Documentation

Complete technical reference for CSV to SQL Converter. Learn about features, configuration options, and best practices.

Overview

CSV to SQL Converter is a powerful web-based tool that transforms CSV (Comma-Separated Values) files into SQL INSERT statements for various database systems.

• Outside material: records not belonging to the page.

(** A surface that starts a node is told the truth of its file: nothing
    is recorded as fine; a file that cannot be read or does not validate is
    one record, its reason the evidence and nothing of it planned; else
    each Module, Work Process and Location the configuration starts has its
    record, planned and not running, and each known and not started its own.
    It is answered that the node validated exactly where it did and every
    Location it names is started. *)
Theorem plan_told `{!HealthLaws} path kept_ files p :
  let '(files', snapshot) := start path kept_ files in
  let '(_, p', valid) := start_published path kept_ files p in
  p' = publish snapshot p ∧ (∀ r, r ∈ snapshot → r.1.2.1 ≠ Fine) ∧
  ((∃ scope why, snapshot = [refused_record scope why] ∧ valid = false ∧ ∀ d tree, ¬ plans path kept_ files d tree) ∨
   (∃ d tree, plans path kept_ files d tree ∧ valid = bool_decide (not_started tree = []) ∧
      let node := ROOT +:+ node_name d in
      (∀ m, m ∈ modules_to_start tree → module_record node m ∈ snapshot) ∧
      (∀ w, w ∈ work_processes_to_start tree → process_record node w ∈ snapshot) ∧
      (∀ l, l ∈ receive_locations_to_start tree → stage_record node "receive" l ∈ snapshot) ∧
      (∀ l, l ∈ send_locations_to_start tree → stage_record node "send" l ∈ snapshot) ∧
      (∀ k, k ∈ not_started tree → known_record node k ∈ snapshot))).
Proof.
  unfold start_published, start, plans. destruct (read path kept_ files) as [files' r]. simpl.
  assert (∀ scope why, ∀ r, r ∈ [refused_record scope why] → r.1.2.1 ≠ Fine) as Href by (intros scope why q ->%list_elem_of_singleton; done).
  assert (∀ scope why, any_done [refused_record scope why] = true) as Hdone by (intros scope why; by apply (any_done_last [])).
  destruct r as [[[d apps] read_]|u]; cbn [started_from].
  - destruct (build_execution_tree d apps) as [[tree report]|report] eqn:Hb.
    + split_and!; [done| |].
      * intros r. unfold plan_records. rewrite elem_of_cons, !elem_of_app.
        intros [->|[Hr|[Hr|[Hr|[Hr|Hr]]]]]; [done|..]; by apply list_elem_of_fmap in Hr as (x & -> & _).
      * right. exists d, tree. split; [by eexists _, _, _|]. split.
        -- case_bool_decide as Hn.
           ++ apply negb_true_iff. destruct (any_done _) eqn:Ha; [|done]. apply any_done_iff in Ha as (r & Hr & Hd).
              by rewrite (planned_not_done _ _ Hn _ Hr) in Hd.
           ++ apply negb_false_iff. destruct (exists_last Hn) as (l & k & Hl). unfold plan_records. rewrite Hl, fmap_app, !app_assoc.
              apply (any_done_last (_ :: _)). done.
        -- cbn zeta. unfold plan_records.
           split_and!; intros x Hx; apply elem_of_cons; right; rewrite !elem_of_app; eauto 10 using list_elem_of_fmap_2.
    + split_and!; [done|by apply Href|]. left. eexists _, _. split; [done|]. split; [by rewrite Hdone|].
      intros d' tree (apps' & read' & report' & [= <- <- <-] & Hb'). congruence.
  - split_and!; [done|by apply Href|]. left. eexists _, _. split; [done|]. split; [by rewrite Hdone|]. by intros d' tree (apps' & read' & report' & ? & _).
Qed.

(** What a surface starts, a surface's validate finds no problem in, whatever
    file of the node's it was read from. *)
Lemma planned_validates path kept_ files d tree : plans path kept_ files d tree →
  ∃ source, parse_toml source = Ok d ∧ validate_node source = [].
Proof.
  intros (apps & read_ & report & Hr & Hb). unfold read, read_accepted in Hr.
  destruct (files !! path) as [file|]; [|done]. destruct (Signed.accepted path file kept_ files) as [files' [[source refused]|why]]; [|done].
  simpl in Hr. unfold read_node in Hr. destruct (parse_toml source) as [d'|] eqn:Hp; [|done].
  destruct (bound_applications path source d') as [[apps' read']|]; [|done]. injection Hr as -> -> ->.
  exists source. split; [done|]. unfold validate_node, read_node. rewrite Hp. unfold build_execution_tree, is_valid in Hb.
  case_bool_decide as Hv; [|done]. exact Hv.
Qed.

(** A cluster's file has no problem just where it is sliced and no slice
    has; and each problem names its node. *)
Lemma cluster_validates source : document_kind source = OfCluster →
  (validate source = [] ↔ ∃ all, slices source = Ok all ∧ ∀ s, s ∈ all → validate_node s.2 = []) ∧
  ∀ all s problem, slices source = Ok all → s ∈ all → problem ∈ validate_node s.2 →
    ∃ cluster, location cluster s.1 +:+ ": " +:+ problem ∈ validate source.
Proof.
  intros Hk. unfold validate. rewrite Hk. split.
  - destruct (slices source) as [all|why]; [|split; [done|by intros (? & ? & _)]]. split.
    + intros Hn. exists all. split; [done|]. intros s Hs. pose proof (mbind_nil _ _ _ Hn Hs) as Hp. by apply fmap_nil_inv in Hp.
    + intros (all' & [= <-] & Ha). clear Hk. induction all as [|s all IH]; [done|]. rewrite bind_cons, IH by (intros; apply Ha; by right).
      unfold slice_problems. by rewrite (Ha s) by left.
  - intros all s problem Hs Hin Hp. rewrite Hs. eexists. apply list_elem_of_bind. exists s. split; [|done].
    apply list_elem_of_fmap. eexists. split; [done|done].
Qed.
End planned.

It supports multiple databases including MySQL, PostgreSQL, SQLite, SQL Server, Oracle, and MongoDB.

Key Benefits

  • • No installation required - works directly in your browser
  • • Privacy-focused - all processing happens locally
  • • Supports multiple database formats
  • • Automatic data type detection
  • • Real-time preview and validation

Features

📊 Real-time Statistics

View row count, column count, total cells, and file size as you upload.

🔍 Column Type Detection

Automatically detects INTEGER, VARCHAR, DATE, BOOLEAN, and more.

⚙️ Custom Delimiters

Support for comma, semicolon, tab, pipe, and custom delimiters.

🎨 Syntax Highlighting

Color-coded SQL output for better readability.

📋 Copy Feedback

Toast notifications with character count when copying SQL.

⌨️ Keyboard Shortcuts

Ctrl+V paste, Ctrl+C copy, Ctrl+Enter generate, and more.

📈 Column Statistics

Min/max/avg for numeric columns, unique counts, fill rates.

🎯 Index Suggestions

Auto-suggests indexes for likely search columns with priority levels.

Data Type Detection

The converter automatically analyzes your CSV data and assigns appropriate SQL data types:

Detected TypeDescriptionExample
INTEGERWhole numbers without decimals42, -10, 0
DECIMALNumbers with decimal points3.14, -0.5, 99.99
BOOLEANTrue/false valuestrue, false, 1, 0
DATEISO date format2024-01-15
DATETIMEDate with time2024-01-15 10:30:00
VARCHARText strings (default)Hello, World!

Custom Delimiters

The converter supports various delimiter types for parsing your data files:

Comma (,)

Standard CSV format, most common delimiter

name,age,city

Semicolon (;)

Common in European locales

name;age;city

Tab (\t)

Tab-separated values (TSV)

name   age   city

Pipe (|)

Used in database exports

name|age|city

Output Formats

Generate SQL statements compatible with your target database:

MySQL

INSERT INTO users (name, age) VALUES ('John', 30);

PostgreSQL

INSERT INTO users (name, age) VALUES ('John', 30);

MongoDB

db.users.insertOne({name: "John", age: 30});

Advanced Options

NULL Handling

Control how empty cells are processed:

  • Empty String: Empty cells become ''
  • NULL: Empty cells become SQL NULL
  • Default Value: Empty cells use 'N/A'

Case Transformation

Transform column names to match your naming convention:

  • snake_case: first_name, last_name
  • camelCase: firstName, lastName
  • PascalCase: FirstName, LastName
  • UPPER_CASE: FIRST_NAME, LAST_NAME

Best Practices

✓ Clean Your Data First

Remove unnecessary columns, fix encoding issues, and validate data before conversion.

✓ Use Appropriate Data Types

Review auto-detected types and adjust if needed for optimal database performance.

✓ Test with Sample Data

Test the generated SQL with a small sample before running on production databases.

✓ Consider Index Suggestions

Review and implement suggested indexes for better query performance.